- What you will do
Here is a listing. Set it down again exactly.

- Excerpted data
= Beginning of Section =

(** * SoilStory: the browser-side record store and the API client

    A shallow embedding of [SoilStorage] (the localStorage-backed history of
    soil analyses) and of [SoilAPI] (the client of the backend with its demo
    fallback), followed by the properties of the two that the specification
    states.

    Conventions of the embedding:
    - a JavaScript value that went through [JSON.stringify] and
      [JSON.parse] is a [json] tree; [undefined] is [None] in [option json];
    - a number inside such a tree is kept as the decimal text that
      [JSON.stringify] writes for it, which is also what
      [Number.prototype.toString] returns: the store only ever tests a
      number for truthiness, compares it with [===] and prints it;
    - a string stored in localStorage is kept as what [JSON.parse] makes of
      it: the tree it denotes ([Doc]) or, for text that [JSON.parse] rejects,
      the text itself ([Raw]);
    - a string is held as the UTF-8 bytes of its text; [trim] removes the
      white space and line terminators of ECMAScript; [toLowerCase], which
      applies the case mapping of the engine's Unicode tables, is left to
      the engine: the search takes it as an argument;
    - code that reads or writes localStorage runs in a state-and-exception
      monad [js]; a thrown exception keeps the writes made before it. *)

From Stdlib Require Import Ascii QArith Qabs Qround Lqa.
From stdpp Require Import gmap strings list fin_maps pretty.

Set Warnings "-register-all".

Local Open Scope string_scope.
Local Open Scope nat_scope.

(** ** JavaScript values and the string methods the code calls *)
Module Js.

Inductive json :=
  | JNull
  | JBool (b : bool)
  | JNum (text : string)
  | JStr (s : string)
  | JArr (l : list json)
  | JObj (o : gmap string json).

Inductive error :=
  | SecurityError
  | QuotaExceededError
  | SyntaxError
  | TypeError
  | Error (message : string).

Inductive outcome (A : Type) :=
  | Return (a : A)
  | Throw (e : error).
Arguments Return {A} a.
Arguments Throw {A} e.

Definition obind {A B} (o : outcome A) (k : A → outcome B) : outcome B :=
  match o with
  | Return a => k a
  | Throw e => Throw e
  end.

(** [!!v] of JavaScript: [null], [false], [0] and the empty string are falsy;
    arrays and objects are truthy. *)
Definition truthy (v : json) : bool :=
  match v with
  | JNull => false
  | JBool b => b
  | JNum t => negb (String.eqb t "0")
  | JStr s => negb (String.eqb s "")
  | JArr _ | JObj _ => true
  end.

Definition truthy_value (v : option json) : bool :=
  match v with
  | Some v => truthy v
  | None => false
  end.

= End of Section =

- Response to this task
(** * SoilStory: the browser-side record store and the API client

    A shallow embedding of [SoilStorage] (the localStorage-backed history of
    soil analyses) and of [SoilAPI] (the client of the backend with its demo
    fallback), followed by the properties of the two that the specification
    states.

    Conventions of the embedding:
    - a JavaScript value that went through [JSON.stringify] and
      [JSON.parse] is a [json] tree; [undefined] is [None] in [option json];
    - a number inside such a tree is kept as the decimal text that
      [JSON.stringify] writes for it, which is also what
      [Number.prototype.toString] returns: the store only ever tests a
      number for truthiness, compares it with [===] and prints it;
    - a string stored in localStorage is kept as what [JSON.parse] makes of
      it: the tree it denotes ([Doc]) or, for text that [JSON.parse] rejects,
      the text itself ([Raw]);
    - a string is held as the UTF-8 bytes of its text; [trim] removes the
      white space and line terminators of ECMAScript; [toLowerCase], which
      applies the case mapping of the engine's Unicode tables, is left to
      the engine: the search takes it as an argument;
    - code that reads or writes localStorage runs in a state-and-exception
      monad [js]; a thrown exception keeps the writes made before it. *)

From Stdlib Require Import Ascii QArith Qabs Qround Lqa.
From stdpp Require Import gmap strings list fin_maps pretty.

Set Warnings "-register-all".

Local Open Scope string_scope.
Local Open Scope nat_scope.

(** ** JavaScript values and the string methods the code calls *)
Module Js.

Inductive json :=
  | JNull
  | JBool (b : bool)
  | JNum (text : string)
  | JStr (s : string)
  | JArr (l : list json)
  | JObj (o : gmap string json).

Inductive error :=
  | SecurityError
  | QuotaExceededError
  | SyntaxError
  | TypeError
  | Error (message : string).

Inductive outcome (A : Type) :=
  | Return (a : A)
  | Throw (e : error).
Arguments Return {A} a.
Arguments Throw {A} e.

Definition obind {A B} (o : outcome A) (k : A → outcome B) : outcome B :=
  match o with
  | Return a => k a
  | Throw e => Throw e
  end.

(** [!!v] of JavaScript: [null], [false], [0] and the empty string are falsy;
    arrays and objects are truthy. *)
Definition truthy (v : json) : bool :=
  match v with
  | JNull => false
  | JBool b => b
  | JNum t => negb (String.eqb t "0")
  | JStr s => negb (String.eqb s "")
  | JArr _ | JObj _ => true
  end.

Definition truthy_value (v : option json) : bool :=
  match v with
  | Some v => truthy v
  | None => false
  end.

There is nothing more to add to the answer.